The photo was also taken after extensive research, Camille added.
“This train ride is very famous in Sri Lanka, and we had seen many pictures on social media of people hanging out of the doors, so we knew we wanted to try this and prepared for it in advance,” Camille said. “We did some research to find out what the best time of the day would be to take it, what side of the train has better views, what colour the train would be, etc.”
This particular locomotive, in fact, has become Instagram bait. Raquel and Miguel, a traveling couple from Portugal who post under the handle @Explorerssaurus, were also roundly criticized for their lovey-dovey interaction hanging out of the same train.
Raquel and Miguel asked a random passenger to shoot their photo, according to The Cut. They have said the train was barely moving when they were posing.

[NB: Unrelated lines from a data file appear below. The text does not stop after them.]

(** Lines 149-196 of [_on_market_data]: from the raw payload of one symbol
    to the bar and the current price, or [None] where the code says
    [continue]. *)
Definition normalize (symbol : string) (tick_data : pyval)
  : M X (option (bar * pyval)) :=
  if is_none tick_data || eq_int tick_data 0 || eq_empty_list tick_data then
    log Debug (MsgSkipEmpty symbol tick_data) >> ret None
  else
    match tick_data with
    | VList l =>
        if Nat.eqb (length l) 0 then ret None else
        let! latest_bar := lift (py_last l) in
        let! n := lift (py_len latest_bar) in
        if n <? 6 then
          log Warning (MsgInvalidBarLength symbol n) >> ret None
        else
          let! timestamp := lift (py_index latest_bar 0) in
          let! dt := lift (bar_datetime_of timestamp) in
          let! o := lift (bind_outcome (py_index latest_bar 1) py_float) in
          let! h := lift (bind_outcome (py_index latest_bar 2) py_float) in
          let! lo := lift (bind_outcome (py_index latest_bar 3) py_float) in
          let! c := lift (bind_outcome (py_index latest_bar 4) py_float) in
          let! v := lift (bind_outcome (py_index latest_bar 5) py_float) in
          let b := Bar dt (VFloat o) (VFloat h) (VFloat lo) (VFloat c) (VFloat v) in
          let current_price := bar_close b in
          log Info (MsgBar symbol b) >>
          ret (Some (b, current_price))
    | VDict d =>
        let current_price := dict_get d "lastPrice" in
        if negb (truthy current_price) then ret None else
        let! now := call EvTime time_time in
        let! dt := lift (tick_datetime_of d now) in
        let b := Bar dt (dict_get d "open") (dict_get d "high")
                     (dict_get d "low") current_price (dict_get d "volume") in
        ret (Some (b, current_price))
    | _ =>
        log Warning (MsgUnknownFormat symbol tick_data) >> ret None
    end.

(** The body of the [try] statement (lines 149-200). *)
Definition process_update (symbol : string) (tick_data : pyval) : M X unit :=
  let! r := normalize symbol tick_data in
  match r with
  | None => ret tt
  | Some (b, current_price) =>
      let! signal := call (EvOnBar b) (on_bar b) in
      handle_signal symbol signal current_price
  end.

(** The [except Exception] handler (lines 202-205). *)
Definition log_failure (symbol : string) (tick_data : pyval) (e : exn) : M X unit :=
  log Error (MsgStrategyError symbol e) >>
  log Error (MsgTraceback e) >>
  log Error (MsgRawData tick_data).

(** One iteration of the loop over [data.items()]. *)
Definition handle_update (symbol : string) (tick_data : pyval) : M X unit :=
  if bool_decide (symbol ∈ symbols cfg) then
    try_except (process_update symbol tick_data) (log_failure symbol tick_data)
  else ret tt.

(** [_on_market_data]; [data] lists the items of the dict in iteration
    order. *)
Definition on_market_data (data : list (string * pyval)) : M X unit :=
  for_each data (fun item => handle_update (fst item) (snd item)).

End LiveTradeEngine.

(** ** A scripted set of collaborators, for running the engine

    The gateway answers [connect] with a fixed result code and the reads
    with a fixed book; the strategy plays a script of answers, one per
    [on_bar], and says "hold" once the script is over; no interrupt ever
    arrives. *)
Module Script.

Record t : Type := Make {
  now : float;
  connect_result : Z;
  positions : list position;
  account : asset;
  answers : list (outcome pyval)
}.

Definition next_answer (x : t) : outcome pyval * t :=
  match answers x with
  | [] => (Ok (VStr "hold"), x)
  | r :: rest =>
      (r, Make (now x) (connect_result x) (positions x) (account x) rest)
  end.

Another traveling couple, Louisiana native Kelly Castille and Michigander Kody Workman, got slammed last month after posting a photo in Bali, Indonesia, that showed Workman holding Kelly over the edge of a swimming pool.
The couple, who have been traveling together for a year and a half and post their romantic snaps at @positravelty, explained that below a dangling Kelly was another pool “that we cropped out of the shot for dramatization.” If she had fallen, they added, she would have splashed into the other one, then climbed out to try the suspension pose again.
The risks of getting the perfect shot for social media are well documented. About 259 people have died taking selfies since 2011, according to a 2018 study in the Journal of Family Medicine and Primary Care, most commonly by drowning, being hit by traffic or falling.